* _The input_:
Lemma rest_from_wait tm s :
  timers s = [tm] → resume tm = AtMaxConcurrent → queue s = [] →
  activeRequests s = 0 → maxConcurrent s = 1 →
  ∃ more, Forall is_runtime more ∧
    at_rest (run s more) ∧
    dispatched (run s more) = dispatched s ∧
    activeRequests (run s more) = activeRequests s.
Proof.
  intros Htm Hk Hq Hact Hmax.
  set (s0 := drop_timer 0 (tick (Qmax 0 (due tm - clock s)) s)).
  set (s1 := run s (await_timer tm s)).
  assert (Hs1 : s1 = enforce_min_delay s0).
  { unfold s1. rewrite run_await_timer by done. rewrite Hk. cbn [continue].
    fold s0. unfold wait_max_concurrent.
    change (activeRequests s0) with (activeRequests s).
    change (maxConcurrent s0) with (maxConcurrent s).
    by rewrite Hact, Hmax. }
  assert (Hs0t : timers s0 = []) by (cbn; by rewrite Htm).
  unfold enforce_min_delay in Hs1. cbn zeta in Hs1.
  destruct (Qltb _ _).
  - set (tm1 := mkTimer (clock s0 + (minDelay s0 - (Date_now s0 - lastRequestTime s0)))
                  AtMinDelay) in *.
    assert (Htm1 : timers s1 = [tm1]) by (rewrite Hs1; cbn; by rewrite Htm).
    assert (Hq1 : queue s1 = []) by (by rewrite Hs1).
    destruct (rest_from_delay tm1 s1 Htm1 eq_refl Hq1)
      as (more & Hrt & Hrest & Hd & Ha).
    exists (await_timer tm s ++ more).
    split; [apply Forall_app; split; [apply runtime_await_timer | done]|].
    rewrite run_app. fold s1. rewrite Hd, Ha.
    split; [done|]. by rewrite Hs1.
  - unfold dispatch in Hs1. change (queue s0) with (queue s) in Hs1.
    rewrite Hq in Hs1.
    set (tm1 := mkTimer (clock s0 + 10) NextProcess) in *.
    assert (Htm1 : timers s1 = [tm1]) by (rewrite Hs1; cbn; by rewrite Htm).
    assert (Hq1 : queue s1 = []) by (by rewrite Hs1).
    destruct (rest_from_next tm1 s1 Htm1 eq_refl Hq1) as (Hrest & Hd & Ha).
    exists (await_timer tm s ++ await_timer tm1 s1).
    split; [apply Forall_app; split; apply runtime_await_timer|].
    rewrite run_app. fold s1. rewrite Hd, Ha.
    split; [done|]. by rewrite Hs1.
Qed.

(** X12.  Left to the runtime, every run comes to rest: time passing,
    timers firing and works ending are enough for the loop to dispatch
    every queued item, in the order of the queue, to see the last work
    end, and to stop, with the flag [processing] down, no timer pending
    and no request counted as active.  The next [add] finds the queue as
    a new one. *)
Theorem drain_loop_comes_to_rest (t0 : Q) evs (o : Outcome any) :
  let s := run (new_RequestQueue (any:=any) t0) evs in
  ∃ more, Forall is_runtime more ∧
    at_rest (run s more) ∧
    activeRequests (run s more) = 0 ∧
    dispatched_items (run s more) = dispatched_items s ++ queue s.
Proof.
  intros s. pose proof (reachable_invariant t0 evs) as Hinv. fold s in Hinv.
  clearbody s.
  destruct (serve_all 100 o s Hinv) as (evs1 & Hrt1 & Hq1 & Hd1).
  pose proof (invariant_run 100 evs1 s Hinv (runtime_keeps_floor 100 evs1 Hrt1))
    as Hinv1.
  set (s1 := run s evs1) in *.
  destruct (free_slot 100 o s1 Hinv1) as (evs2 & Hrt2 & Hact2 & Hq2 & Htm2 & Hd2).
  pose proof (invariant_run 100 evs2 s1 Hinv1 (runtime_keeps_floor 100 evs2 Hrt2))
    as Hinv2.
  set (s2 := run s1 evs2) in *.
  rewrite Hq1 in Hq2.
  assert (Hrest : ∃ more, Forall is_runtime more ∧
    at_rest (run s2 more) ∧
    dispatched (run s2 more) = dispatched s2 ∧
    activeRequests (run s2 more) = activeRequests s2).
  { destruct Hinv2 as [Hs2 Hloop2]. unfold one_loop in Hloop2.
    destruct (timers s2) as [|tm [|tm' tms]] eqn:Htm; [| |done].
    - exists []. split; [constructor|]. cbn. unfold at_rest.
      destruct Hloop2 as [Hproc _]. by split_and!.
    - destruct (resume tm) eqn:Hk.
      + by apply (rest_from_wait tm s2 Htm Hk Hq2 Hact2 (sound_max _ _ Hs2)).
      + by apply (rest_from_delay tm s2 Htm Hk Hq2).
      + exists (await_timer tm s2). split; [apply runtime_await_timer|].
        by apply rest_from_next. }
  destruct Hrest as (evs3 & Hrt3 & Hrest & Hd3 & Ha3).
  exists (evs1 ++ evs2 ++ evs3).
  split; [by repeat (apply Forall_app; split)|].
  rewrite !run_app. fold s1. fold s2.
  split; [done|]. split; [by rewrite Ha3|].
  unfold dispatched_items. rewrite Hd3, Hd2. exact Hd1.
Qed.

* _Your task_: Retype the listing above word for word.

* _Output of the task_:
Lemma rest_from_wait tm s :
  timers s = [tm] → resume tm = AtMaxConcurrent → queue s = [] →
  activeRequests s = 0 → maxConcurrent s = 1 →
  ∃ more, Forall is_runtime more ∧
    at_rest (run s more) ∧
    dispatched (run s more) = dispatched s ∧
    activeRequests (run s more) = activeRequests s.
Proof.
  intros Htm Hk Hq Hact Hmax.
  set (s0 := drop_timer 0 (tick (Qmax 0 (due tm - clock s)) s)).
  set (s1 := run s (await_timer tm s)).
  assert (Hs1 : s1 = enforce_min_delay s0).
  { unfold s1. rewrite run_await_timer by done. rewrite Hk. cbn [continue].
    fold s0. unfold wait_max_concurrent.
    change (activeRequests s0) with (activeRequests s).
    change (maxConcurrent s0) with (maxConcurrent s).
    by rewrite Hact, Hmax. }
  assert (Hs0t : timers s0 = []) by (cbn; by rewrite Htm).
  unfold enforce_min_delay in Hs1. cbn zeta in Hs1.
  destruct (Qltb _ _).
  - set (tm1 := mkTimer (clock s0 + (minDelay s0 - (Date_now s0 - lastRequestTime s0)))
                  AtMinDelay) in *.
    assert (Htm1 : timers s1 = [tm1]) by (rewrite Hs1; cbn; by rewrite Htm).
    assert (Hq1 : queue s1 = []) by (by rewrite Hs1).
    destruct (rest_from_delay tm1 s1 Htm1 eq_refl Hq1)
      as (more & Hrt & Hrest & Hd & Ha).
    exists (await_timer tm s ++ more).
    split; [apply Forall_app; split; [apply runtime_await_timer | done]|].
    rewrite run_app. fold s1. rewrite Hd, Ha.
    split; [done|]. by rewrite Hs1.
  - unfold dispatch in Hs1. change (queue s0) with (queue s) in Hs1.
    rewrite Hq in Hs1.
    set (tm1 := mkTimer (clock s0 + 10) NextProcess) in *.
    assert (Htm1 : timers s1 = [tm1]) by (rewrite Hs1; cbn; by rewrite Htm).
    assert (Hq1 : queue s1 = []) by (by rewrite Hs1).
    destruct (rest_from_next tm1 s1 Htm1 eq_refl Hq1) as (Hrest & Hd & Ha).
    exists (await_timer tm s ++ await_timer tm1 s1).
    split; [apply Forall_app; split; apply runtime_await_timer|].
    rewrite run_app. fold s1. rewrite Hd, Ha.
    split; [done|]. by rewrite Hs1.
Qed.

(** X12.  Left to the runtime, every run comes to rest: time passing,
    timers firing and works ending are enough for the loop to dispatch
    every queued item, in the order of the queue, to see the last work
    end, and to stop, with the flag [processing] down, no timer pending
    and no request counted as active.  The next [add] finds the queue as
    a new one. *)
Theorem drain_loop_comes_to_rest (t0 : Q) evs (o : Outcome any) :
  let s := run (new_RequestQueue (any:=any) t0) evs in
  ∃ more, Forall is_runtime more ∧
    at_rest (run s more) ∧
    activeRequests (run s more) = 0 ∧
    dispatched_items (run s more) = dispatched_items s ++ queue s.
Proof.
  intros s. pose proof (reachable_invariant t0 evs) as Hinv. fold s in Hinv.
  clearbody s.
  destruct (serve_all 100 o s Hinv) as (evs1 & Hrt1 & Hq1 & Hd1).
  pose proof (invariant_run 100 evs1 s Hinv (runtime_keeps_floor 100 evs1 Hrt1))
    as Hinv1.
  set (s1 := run s evs1) in *.
  destruct (free_slot 100 o s1 Hinv1) as (evs2 & Hrt2 & Hact2 & Hq2 & Htm2 & Hd2).
  pose proof (invariant_run 100 evs2 s1 Hinv1 (runtime_keeps_floor 100 evs2 Hrt2))
    as Hinv2.
  set (s2 := run s1 evs2) in *.
  rewrite Hq1 in Hq2.
  assert (Hrest : ∃ more, Forall is_runtime more ∧
    at_rest (run s2 more) ∧
    dispatched (run s2 more) = dispatched s2 ∧
    activeRequests (run s2 more) = activeRequests s2).
  { destruct Hinv2 as [Hs2 Hloop2]. unfold one_loop in Hloop2.
    destruct (timers s2) as [|tm [|tm' tms]] eqn:Htm; [| |done].
    - exists []. split; [constructor|]. cbn. unfold at_rest.
      destruct Hloop2 as [Hproc _]. by split_and!.
    - destruct (resume tm) eqn:Hk.
      + by apply (rest_from_wait tm s2 Htm Hk Hq2 Hact2 (sound_max _ _ Hs2)).
      + by apply (rest_from_delay tm s2 Htm Hk Hq2).
      + exists (await_timer tm s2). split; [apply runtime_await_timer|].
        by apply rest_from_next. }
  destruct Hrest as (evs3 & Hrt3 & Hrest & Hd3 & Ha3).
  exists (evs1 ++ evs2 ++ evs3).
  split; [by repeat (apply Forall_app; split)|].
  rewrite !run_app. fold s1. fold s2.
  split; [done|]. split; [by rewrite Ha3|].
  unfold dispatched_items. rewrite Hd3, Hd2. exact Hd1.
Qed.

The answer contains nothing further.